Alors que la sortie de Grand Theft Auto VI approche à grands pas, 34 anciens développeurs licenciés par Rockstar lancent un appel inédit aux joueurs : ne boycottez pas le jeu, soutenez plutôt leur bataille juridique.
À quelques mois du lancement le plus massif de la décennie, une tempête secoue Rockstar. Mais alors que l'opinion publique s'échauffe et que des appels au boycott germent sur les réseaux sociaux, les premiers concernés prennent la parole pour apaiser les ardeurs de leur propre communauté de fans.
Un appel au soutien financier plutôt qu'au boycott
Ne boycottez pas GTA 6, achetez plutôt un t-shirt pour financer notre justice. C'est en substance le message transmis par les 34 développeurs mis à la porte par Rockstar Games. Dans une vidéo relayée par le syndicat britannique IWGB (Independent Workers' Union of Great Britain), ces travailleurs expliquent vouloir voir les joueurs profiter de l'univers qu'ils ont contribué à bâtir pendant des années.
Les bénéfices de la vente de ces vêtements serviront intégralement à couvrir les frais de justice du groupe face au géant de l'édition.

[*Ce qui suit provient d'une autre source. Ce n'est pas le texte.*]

(** [completeLevel] changes the map and the screen only. *)
Lemma completeLevel_core (s : Session.t) :
  Core s -> Session.gameState s = PLAYING ->
  exists r, completeLevel s = Ok r /\ Core r /\
            Game.enemies (Session.g r) = Game.enemies (Session.g s) /\
            Session.gameState r <> PLAYING.
Proof.
  intros [B A Hb [n0 N] Cs Hi Hc] Hplay. rewrite Hplay in A. specialize (A eq_refl).
  unfold completeLevel. cbv zeta.
  rewrite N. cbn [defined andThen].
  set (cur := Session.currentBuildingId s).
  set (step := fun b : Node.t =>
                 if Node.id b =? cur then setClearedNode b
                 else if (Node.column b =? Node.column n0 + 1)
                         && negb (Node.id b =? HIDDEN_BUILDING_ID)
                      then unlockNode (Node.hidden b) b else b).
  assert (Hstep : forall n, Node.id (step n) = Node.id n /\ Node.column (step n) = Node.column n).
  { intros n. unfold step. destruct (Node.id n =? cur); [split; reflexivity |].
    destruct (_ && _); split; reflexivity. }
  destruct (map_ids step (Session.worldMap s) Hstep) as [I1 I2].
  assert (Hun : forall n, Node.id (unlockNode false n) = Node.id n /\
                          Node.column (unlockNode false n) = Node.column n)
    by (intros n; split; reflexivity).
  destruct (updateFirst_ids (fun b => Node.id b =? HIDDEN_BUILDING_ID) (unlockNode false)
              (map step (Session.worldMap s)) Hun) as [J1 J2].
  destruct (Node.id n0 =? 0).
  - eexists. split; [reflexivity |]. split; [| split; [reflexivity | discriminate]].
    destruct (Stats.keys (Session.seenStats s) >? 0);
      (constructor; cbn;
       [ exact B | intros _; exact A | exact Hb
       | eapply node_of; [| exists n0; exact N]; congruence
       | eapply columns_of; [| exact Cs]; congruence
       | congruence | exact Hc ]).
  - destruct (Node.column n0 =? _).
    + eexists. split; [reflexivity |]. split; [| split; [| discriminate]].
      * unfold saveScore.
        destruct (_ >? _);
          (constructor; cbn;
           [ exact B | intros _; exact A | exact Hb
           | eapply node_of; [| exists n0; exact N]; congruence
           | eapply columns_of; [| exact Cs]; congruence
           | congruence | exact Hc ]).
      * unfold saveScore. destruct (_ >? _); reflexivity.
    + eexists. split; [reflexivity |]. split; [| split; [reflexivity | discriminate]].
      constructor; cbn;
        [ exact B | intros _; exact A | exact Hb
        | eapply node_of; [| exists n0; exact N]; congruence
        | eapply columns_of; [| exact Cs]; congruence
        | congruence | exact Hc ].
Qed.

(** The spawn loop reads tiles of the room only: it ends or spins. *)
Lemma spawnPoint_safe (random : Oracle) (room : Room.t) (player : Player.t) (fuel : nat) :
  gridTotal room -> forall c, spawnPoint random fuel room player c <> TypeError.
Proof.
  intros G. induction fuel as [| fuel IH]; intros c; cbn [spawnPoint]; [discriminate |].
  unfold getRandomInt. cbv zeta. unfold validSpawn. cbv zeta.
  match goal with
  | |- context [checkWallCollision ?x ?y room] =>
      destruct (checkWall_defined room x y G) as [hit E]; rewrite E
  end.
  cbn [defined andThen]. destruct (_ && _); [discriminate | apply IH].
Qed.

Lemma spawnEnemies_safe (random : Oracle) (fuel : nat) (difficulty : Z) (room : Room.t)
    (player : Player.t) (count : nat) :
  gridTotal room -> 1 <= 2 + difficulty ->
  forall es c, EnemiesAlive es ->
    spawnEnemies random fuel count difficulty room player es c <> TypeError /\
    forall es1 c1, spawnEnemies random fuel count difficulty room player es c = Ok (es1, c1) ->
                   EnemiesAlive es1.
Proof.
  intros G Hd. induction count as [| count IH]; intros es c He; cbn [spawnEnemies].
  - split; [discriminate |]. intros es1 c1 E. inversion E; subst. exact He.
  - pose proof (spawnPoint_safe random room player fuel G c) as S.
    destruct (spawnPoint random fuel room player c) as [[[ex ey] c1] | |];
      [| contradiction | split; [discriminate | intros ? ? E; discriminate E]].
    cbn [andThen]. apply IH. apply alive_snoc; [exact He | unfold newEnemy; cbn [Enemy.hp]; lia].
Qed.
Lemma findNode_In (m : list Node.t) (v : Z) (n : Node.t) :
  findNode m v = Some n -> In n m /\ Node.id n = v.
Proof.
  unfold findNode. intros F. apply find_some in F. destruct F as [H E].
  apply Z.eqb_eq in E. auto.
Qed.

Lemma difficulty_ge (m : list Node.t) (v : Z) (n : Node.t) :
  Forall (fun k => -1 <= Node.column k) m -> findNode m v = Some n -> -1 <= difficultyOf n.
Proof.
  intros Cs F. apply findNode_In in F. destruct F as [Hn _].
  rewrite Forall_forall in Cs. specialize (Cs n Hn).
  unfold difficultyOf. destruct (Node.id n =? HIDDEN_BUILDING_ID); lia.
Qed.

(** [setupRoom] in a room of the building: the room is marked, its items
    are loaded and the enemies are spawned; nothing else changes. *)
Lemma setupRoom_ok (random : Oracle) (fuel : nat) (cb roomId : Z) (s : Session.t) :
  Core s -> roomId = Session.activeRoomId s ->
  (exists n, findNode (Session.worldMap s) cb = Some n) ->
  setupRoom random fuel cb roomId s <> TypeError /\
  forall s', setupRoom random fuel cb roomId s = Ok s' ->
             Core s' /\ EnemiesAlive (Game.enemies (Session.g s')) /\
             Session.gameState s' = Session.gameState s /\
             Session.currentBuildingId s' = Session.currentBuildingId s /\
             Session.playerStats s' = Session.playerStats s /\
             Session.worldMap s' = Session.worldMap s.
Proof.
  intros [B A [b [Eb [Ob Ia]]] N Cs Hi Hc] -> [n En]. unfold setupRoom.
  rewrite Eb. cbn [defined andThen].
  destruct (findRoom_found b _ Ia) as [room Er]. rewrite Er. cbn [defined andThen].
  rewrite En. cbn [defined andThen]. cbv zeta.
  destruct (inBuilding_ok (Session.activeRoomId s) setExplored b Cosmetic_setExplored Ob)
    as [Ob1 Ei].
  assert (C1 : forall s', coreView s'
                 = (Session.playerStats s, Session.gameState s,
                    Some (inBuilding (Session.activeRoomId s) setExplored b),
                    Session.activeRoomId s, Session.worldMap s,
                    Session.currentBuildingId s, Session.selectedChar s) -> Core s').
  { intros s' V. unfold coreView in V. inversion V as [[V1 V2 V3 V4 V5 V6 V7]].
    constructor; rewrite ?V1, ?V2, ?V3, ?V4, ?V5, ?V6, ?V7; try assumption.
    eexists. split; [reflexivity |]. split; [exact Ob1 |]. rewrite Ei. exact Ia. }
  destruct (_ && _ && _).
  - apply findRoom_In in Er. destruct Er as [Hroom _].
    destruct (Ob room Hroom) as [G _].
    pose proof (difficulty_ge _ _ _ Cs En) as Hd.
    match goal with
    | |- context [spawnEnemies random fuel ?k ?d room ?p [] ?c] =>
        destruct (spawnEnemies_safe random fuel d room p k G ltac:(lia) [] c
                    ltac:(constructor)) as [S1 S2];
        destruct (spawnEnemies random fuel k d room p [] c) as [[es1 c1] | |] eqn:E
    end; [| contradiction | split; [discriminate | intros s' H; discriminate H]].
    cbn [andThen fst snd]. split; [discriminate |].
    intros s' H. inversion H; subst s'. clear H.
    split; [apply C1; reflexivity |]. split; [| repeat split].
    cbn. apply (S2 es1 c1 eq_refl).
  - split; [discriminate |]. intros s' H. inversion H; subst s'. clear H.
    split; [apply C1; reflexivity |]. split; [| repeat split].
    cbn. constructor.
Qed.
(** X4.  A Create whose create call raises stops there: the domain is neither
    updated nor described, and the one notification is the failure that
    carries the exception. *)
Theorem create_error_skips_domain_update {W : Type} (sagemaker : Client.t W) (fuel : nat)
    (ev : event) (w w1 : W) (e : exn) :
  let name := lifecycle_config_name ev in
  let content := config_content (AutoStopIdleTimeInMinutes (ResourceProperties ev)) in
  RequestType ev = "Create" ->
  Client.create_studio_lifecycle_config sagemaker name content "CodeEditor" w = (w1, Err e) ->
  lambda_handler sagemaker fuel ev w =
    (w1, [Call (Client.CreateStudioLifecycleConfig name content "CodeEditor");
          Send {| responseStatus := FAILED;
                  responseData := [("Error", exn_str e)];
                  physicalResourceId := PhysicalResourceId ev;
                  reason := Some (exn_str e) |}], Returns tt).
Proof.
  intros name content Hreq Hc. rewrite lambda_handler_create by done. cbn zeta.
  fold name content. change APP_TYPE with "CodeEditor". by rewrite Hc.
Qed.

Lemma create_error_skips_domain_update_witness :
  lambda_handler Fake.sagemaker 3 Fake.create_event Fake.provisioned =
    (Fake.provisioned,
     [Call (Client.CreateStudioLifecycleConfig "myconfig" (config_content 30) "CodeEditor");
      Send {| responseStatus := FAILED;
              responseData := [("Error", "ResourceInUse: myconfig")];
              physicalResourceId := None;
              reason := Some "ResourceInUse: myconfig" |}], Returns tt).
Proof.
  apply (create_error_skips_domain_update Fake.sagemaker 3 Fake.create_event Fake.provisioned
           Fake.provisioned (ClientError "ResourceInUse: myconfig")); reflexivity.
Defined.

(** ** The waiter beyond its seven statuses *)

(** X5.  [update_domain] hands on what the client raises.  When the update
    call raises, the domain is never described.  When a describe call raises
    after some polls, the loop ends with that exception, at once and without
    a further sleep. *)
Theorem update_domain_propagates_errors {W : Type} (sagemaker : Client.t W) (d : string)
    (fuel : nat) (w w0 : W) :
  (forall e,
      Client.update_domain sagemaker d "ENABLED" w = (w0, Err e) ->
      update_domain sagemaker fuel d w = (w0, [Call (Client.UpdateDomain d "ENABLED")], Raises e))
  /\ (forall rs w1 w2 e,
         Client.update_domain sagemaker d "ENABLED" w = (w0, Ok tt) ->
         describes sagemaker d w0 rs w1 ->
         Forall (fun r => Client.Status r ∉ TERMINAL) rs ->
         Client.describe_domain sagemaker d w1 = (w2, Err e) ->
         update_domain sagemaker (length rs + S fuel) d w =
           (w2, Call (Client.UpdateDomain d "ENABLED")
                :: polls d (length rs) ++ [Call (Client.DescribeDomain d)], Raises e)).
Proof.
  split.
  - intros e Hu. by rewrite update_domain_run, Hu.
  - intros rs w1 w2 e Hu Hrs Hnt Hd. rewrite update_domain_run, Hu.
    rewrite (update_domain_loop_keeps_polling _ _ _ _ _ _ Hrs Hnt).
    by rewrite update_domain_loop_step, Hd.
Qed.

Lemma update_domain_propagates_errors_witness :
  update_domain (Faulty.sagemaker Faulty.UpdateDomainFails) 5 "d-1" Fake.fresh =
    (Fake.fresh, [Call (Client.UpdateDomain "d-1" "ENABLED")], Raises Faulty.throttled)
  /\ update_domain (Faulty.sagemaker Faulty.DescribeDomainFails) (2 + 1) "d-1" Fake.fresh =
       ({| Fake.configs := []; Fake.script := []; Fake.steady := "InService" |},
        Call (Client.UpdateDomain "d-1" "ENABLED")
        :: polls "d-1" 2 ++ [Call (Client.DescribeDomain "d-1")], Raises Faulty.throttled).
Proof.
  split.
  - by apply (proj1 (update_domain_propagates_errors
                       (Faulty.sagemaker Faulty.UpdateDomainFails) "d-1" 5 Fake.fresh
                       Fake.fresh)).
  - apply (proj2 (update_domain_propagates_errors
                    (Faulty.sagemaker Faulty.DescribeDomainFails) "d-1" 0 Fake.fresh
                    Fake.fresh)
             [Fake.domain_in "Updating"; Fake.domain_in "Pending"]
             {| Fake.configs := []; Fake.script := []; Fake.steady := "InService" |});
      [reflexivity | | repeat constructor; compute_done | reflexivity].
    eapply describes_cons; [reflexivity|]. eapply describes_cons; [reflexivity|].
    apply describes_nil.
Defined.

(** X6.  The loop compares the status with four strings, case sensitively.
    Every other answer, known to the service or not, counts as not yet done:
    the loop sleeps ten seconds and describes the domain again, and it never
    raises on such a status. *)
Theorem update_domain_polls_on_any_other_status {W : Type} (sagemaker : Client.t W)
    (d : string) (fuel : nat) (w w0 w1 : W) (rs : list Client.domain) :
  Client.update_domain sagemaker d "ENABLED" w = (w0, Ok tt) ->
  describes sagemaker d w0 rs w1 ->
  Forall (fun r => Client.Status r ∉ ["InService"; "Failed"; "Update_Failed"; "Delete_Failed"])
         rs ->
  update_domain sagemaker (length rs + fuel) d w =
  let '(w2, t, r) := update_domain_loop sagemaker fuel d w1 in
  (w2, Call (Client.UpdateDomain d "ENABLED") :: polls d (length rs) ++ t, r).
Proof.
  intros Hu Hrs Hnt. rewrite update_domain_run, Hu.
  rewrite (update_domain_loop_keeps_polling _ _ _ _ _ _ Hrs Hnt).
  by destruct (update_domain_loop sagemaker fuel d w1) as [[w2 t] r].
Qed.

Lemma update_domain_polls_on_any_other_status_witness :
  update_domain Fake.sagemaker (2 + 1) "d-1"
    {| Fake.configs := []; Fake.script := ["inservice"; "FAILED"]; Fake.steady := "InService" |}
  = ({| Fake.configs := []; Fake.script := []; Fake.steady := "InService" |},
     [Call (Client.UpdateDomain "d-1" "ENABLED");
      Call (Client.DescribeDomain "d-1"); Sleep 10;
      Call (Client.DescribeDomain "d-1"); Sleep 10;
      Call (Client.DescribeDomain "d-1")],
     Returns (Fake.domain_in "InService")).
Proof.
  apply (update_domain_polls_on_any_other_status Fake.sagemaker "d-1" 1
           {| Fake.configs := []; Fake.script := ["inservice"; "FAILED"];
              Fake.steady := "InService" |}
           {| Fake.configs := []; Fake.script := ["inservice"; "FAILED"];
              Fake.steady := "InService" |}
           {| Fake.configs := []; Fake.script := []; Fake.steady := "InService" |}
           [Fake.domain_in "inservice"; Fake.domain_in "FAILED"]);
    [reflexivity | | repeat constructor; compute_done].
  eapply describes_cons; [reflexivity|]. eapply describes_cons; [reflexivity|].
  apply describes_nil.
Defined.



(** ** What a branch does and does not touch *)

(** X8.  An Update never changes the control plane and never waits: whatever
    the event carries and whatever the control plane answers, the run ends
    (for any fuel), none of its calls is a create, a delete or a domain
    update, and it sleeps at no point. *)
Theorem update_is_read_only {W : Type} (sagemaker : Client.t W) (fuel : nat)
    (ev : event) (w : W) :
  RequestType ev = "Update" ->
  exists w' t,
    lambda_handler sagemaker fuel ev w = (w', t, Returns tt)
    /\ Forall (fun c => Client.mutates c = false) (calls t)
    /\ (forall s, Sleep s ∉ t).
Proof.
  intros Hreq. rewrite lambda_handler_update by done. cbn zeta.
  assert (forall (n : notification) s, Sleep s ∉ [Send n]) as H1.
  { intros n s. rewrite not_elem_of_cons. split; [done | apply not_elem_of_nil]. }
  assert (forall c (n : notification) s, Sleep s ∉ [Call c; Send n]) as H2.
  { intros c n s. rewrite !not_elem_of_cons. repeat split; try done. apply not_elem_of_nil. }
  destruct (PhysicalResourceId ev) as [prior|].
  - case_decide.
    + eexists _, _. repeat split; [constructor | apply H1].
    + destruct (Client.describe_studio_lifecycle_config sagemaker _ w) as [w1 [res|e]];
        eexists _, _; (repeat split; [by repeat constructor | apply H2]).
  - eexists _, _. repeat split; [constructor | apply H1].
Qed.

Lemma update_is_read_only_witness :
  exists w' t,
    lambda_handler Fake.sagemaker 0 (Fake.update_event (Some "d-1_30")) Fake.fresh
    = (w', t, Returns tt)
    /\ Forall (fun c => Client.mutates c = false) (calls t)
    /\ (forall s, Sleep s ∉ t).
Proof. by apply update_is_read_only. Defined.

(** X9.  A Create from end to end.  With the configuration created and the
    update call accepted, the domain is described once per answer; answers
    other than the four terminal statuses each cost one sleep of ten seconds.
    On [InService] the handler then sends the success with the ARN and the
    derived id; on a failure status it sends the failure with the message
    about the status, and the id the event carried. *)
Theorem create_end_to_end {W : Type} (sagemaker : Client.t W) (fuel : nat) (ev : event)
    (w w1 w2 w3 w4 : W) (res : Client.lifecycle_config) (rs : list Client.domain)
    (dom : Client.domain) :
  let name := lifecycle_config_name ev in
  let content := config_content (AutoStopIdleTimeInMinutes (ResourceProperties ev)) in
  let d := DomainId (ResourceProperties ev) in
  let before := Call (Client.CreateStudioLifecycleConfig name content "CodeEditor")
                :: Call (Client.UpdateDomain d "ENABLED")
                :: polls d (length rs) ++ [Call (Client.DescribeDomain d)] in
  RequestType ev = "Create" ->
  Client.create_studio_lifecycle_config sagemaker name content "CodeEditor" w = (w1, Ok res) ->
  Client.update_domain sagemaker d "ENABLED" w1 = (w2, Ok tt) ->
  describes sagemaker d w2 rs w3 ->
  Forall (fun r => Client.Status r ∉ TERMINAL) rs ->
  Client.describe_domain sagemaker d w3 = (w4, Ok dom) ->
  (Client.Status dom = "InService" ->
   lambda_handler sagemaker (length rs + S fuel) ev w =
     (w4, before ++ [Send {| responseStatus := SUCCESS;
                             responseData := [("Arn", Client.StudioLifecycleConfigArn res)];
                             physicalResourceId := Some (physical_resource_id ev);
                             reason := None |}], Returns tt))
  /\ (Client.Status dom ∈ ["Failed"; "Update_Failed"; "Delete_Failed"] ->
      let msg := "Space is in '" +:+ Client.Status dom +:+ "' state." in
      lambda_handler sagemaker (length rs + S fuel) ev w =
        (w4, before ++ [Send {| responseStatus := FAILED;
                                responseData := [("Error", msg)];
                                physicalResourceId := PhysicalResourceId ev;
                                reason := Some msg |}], Returns tt)).
Proof.
  intros name content d before Hreq Hc Hu Hrs Hnt Hd.
  assert (update_domain sagemaker (length rs + S fuel) d w1 =
          let '(v, t, r) := update_domain_loop sagemaker (S fuel) d w3 in
          (v, Call (Client.UpdateDomain d "ENABLED") :: polls d (length rs) ++ t, r)) as Hrun.
  { rewrite update_domain_run, Hu.
    rewrite (update_domain_loop_keeps_polling _ _ _ _ _ _ Hrs Hnt).
    by destruct (update_domain_loop sagemaker (S fuel) d w3) as [[v t] r]. }
  rewrite update_domain_loop_step, Hd in Hrun.
  rewrite lambda_handler_create by done. cbn zeta. fold name content d.
  change APP_TYPE with "CodeEditor". rewrite Hc, Hrun. clear Hrun. split.
  - intros Hs. case_decide; [|done]. unfold before. cbn [app].
    by rewrite <- !app_assoc.
  - intros Hf. pose proof (failure_not_in_service _ Hf).
    repeat case_decide; try done; unfold before; cbn [app]; by rewrite <- !app_assoc.
Qed.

Jack Hoxby, ancien membre de l'équipe licencié l'an dernier, s'est exprimé sur la situation via IGN :
Nous avons consacré des années de notre vie à participer à la création de ce jeu. Nous ne voulons pas que vous le boycottiez. Nous voulons que vous nous aidiez à lutter pour que justice soit faite.
Don’t boycott GTA VI. Fight for justice for the people who made it: youtube.com/shorts/hhIES...
T-shirt preorders open now!
All proceeds from the t-shirts, which are ethically made and designed by us, will go towards the fired Rockstar workers’ legal funds.
bit.ly/4xLc4IP
— IWGB (@iwgbunion.bsky.social) 2026-08-18T07:19:04.905Z
Au cœur du litige : répression syndicale ou fuites d'informations ?
Le conflit repose sur deux visions diamétralement opposées des événements survenus à l'automne dernier. D'un côté, le syndicat IWGB accuse Rockstar d'avoir procédé à des licenciements abusifs pour étouffer l'organisation syndicale naissante au sein de ses locaux. Trente-et-un employés au Royaume-Uni et trois au Canada auraient été congédiés brutalement, sans possibilité de se défendre ni procédure de recours interne.
De l'autre côté, Rockstar et sa maison-mère Take-Two contestent fermement ces accusations de « union-busting ». L'éditeur affirme que ces départs font suite à des violations graves et répétées des clauses de confidentialité. Selon la firme, des éléments confidentiels et des fonctionnalités non dévoilées de GTA 6 auraient été partagés sur un serveur Discord incluant des tiers.
Un procès historique à l'aube du lancement
L'issue de cet affrontement judiciaire s'annonce cruciale pour l'ensemble de l'industrie vidéoludique. Une dernière audience décisive devant le tribunal du travail doit se tenir en septembre, ouvrant la voie à un procès majeur prévu jusqu'en octobre 2026. Les juges ont d'ores et déjà autorisé le syndicat à présenter ses arguments concernant la création d'une éventuelle liste noire de salariés engagés.
Du côté des dirigeants de Take-Two, la sérénité reste de mise. Le PDG Strauss Zelnick a récemment indiqué ne pas s'inquiéter des répercussions de ce feuilleton judiciaire sur les ventes de GTA 6, qui enregistre déjà des précommandes record à travers le monde.